STRENGTHS: Guyton is a wide-bodied athlete with big hands (10¼”) and a powerful frame. He is quick-footed with some explosive qualities and natural bend to play low and anchor – good functional strength and snap anticipation. Guyton is a physical tackler and doesn’t give up on plays – high-effort lineman who will catch players from behind. He does a nice job keeping his eyes up and sniffing out the play – smart football player. Guyton is aggressive with experience handling multiple blockers – good hand placement. He has good football character with leadership characteristics and competitive drive. Guyton has versatile experience, lining up all over Cal’s hybrid three-man front – played both 3- and 5-technique spots and was productive.

WEAKNESSES: Guyton has short-area range and won’t make a lot of plays away from the LOS. He allows his pads to rise off the snap and needs to consistently use better leverage to win at the POA – needs to do a better job disengaging. Guyton can play out of control at times with poor gap integrity and streaky technique – bites on fakes and will play overaggressive, taking himself out of plays. He needs to finish tackles once he gets his hands on the ballcarrier. Guyton has limited experience with only 17 career starts – has some minor injuries that need evaluated. He doesn’t have a natural position at the next level.
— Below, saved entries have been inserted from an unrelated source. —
Lemma rust_elixir_run_updates
    (forward : Batch -> list (list (list R)))
    (args : RustElixirArgs) (train_dl : DataLoader) (eval_dl : option DataLoader)
    (N : nat) (todo : nat) :
  forall (epoch : nat) (g : Accelerate.GradientState) (trace : list event),
    0 < gradient_accumulation args ->
    (forall e, length (batches train_dl e) = N) ->
    Accelerate.step g = 0 ->
    train_epochs forward args train_dl eval_dl epoch todo g = Ok trace ->
    optimizer_updates trace
    = todo * ((N + gradient_accumulation args - 1) / gradient_accumulation args).
Proof.
  induction todo as [|todo IH]; intros epoch g trace HK HN Hg H.
  - injection H as <-. reflexivity.
  - cbn [train_epochs] in H. bind_inv H. injection H as <-.
    destruct (rust_elixir_epoch_updates forward args epoch (batches train_dl epoch)
                0 g a HK Hg Ha) as [Hn Hs].
    assert (Hs0 : Accelerate.step (fst a) = 0).
    { rewrite Hs. now destruct (batches train_dl epoch). }
    rewrite !optimizer_updates_app, (IH _ _ _ HK HN Hs0 Ha1), Hn.
    assert (He : optimizer_updates a0 = 0).
    { destruct eval_dl as [dl|].
      - bind_inv Ha0. now injection Ha0 as <-.
      - now injection Ha0 as <-. }
    rewrite He. specialize (HN epoch).
    destruct (batches train_dl epoch) as [|batch rest].
    + simpl in HN. subst N. rewrite ceil_div_zero by exact HK. lia.
    + simpl in HN. subst N. rewrite ceil_div_succ by exact HK.
      rewrite Nat.Div0.div_0_l. cbn [Nat.add]. lia.
Qed.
OVERALL: Guyton was a back-up for most of his career, but was effective and productive when he found the field – plays with a nonstop motor, working through the whistle. He plays with inconsistent pad level and needs to stay low to be effective, struggling to disengage with his hands alone. Guyton has NFL-level tenacity and versatility with top quickness for his size, but is a small-area player who lacks any dominating qualities – versatile skill-set to fit in a lot of defensive fronts, but doesn’t stand out at any one position.


Josh Norris

Really stout frame, DE in four man front or three man. Overruns assignment, loses edge responsibility early in game from crashing down vs run. Always driving feet and gets lower pad level but keeps arms too low, needs to extend. Can get reckless when shoulders get over toes, lacks consistent balance. Best burst comes in two step get off but he is not afraid of contact or engaging. Even spent some time from two point stance, drops into short coverage. Drive through, wrap up tackler unloads on ball carrier. Quick hands on outside moves but does not have a real burst around the edge, his angle loops more and more. Does not get backfield vision often enough. Takes on blockers on the edge but forced to reposition hands and shed, too late by that point. Frequently fooled by misdirection, one track/angle player? Lowers head when expecting contact, occasionally whiffs. Where does he play? Lacks quickness to react and COD.



Guyton brings experiance all along the defensive line. Can play inside and out, even though I think he’s best suited for a 3-4 defensive end position. I think there were better options for us on a need stand point but Vikings took a flyer on Guyton.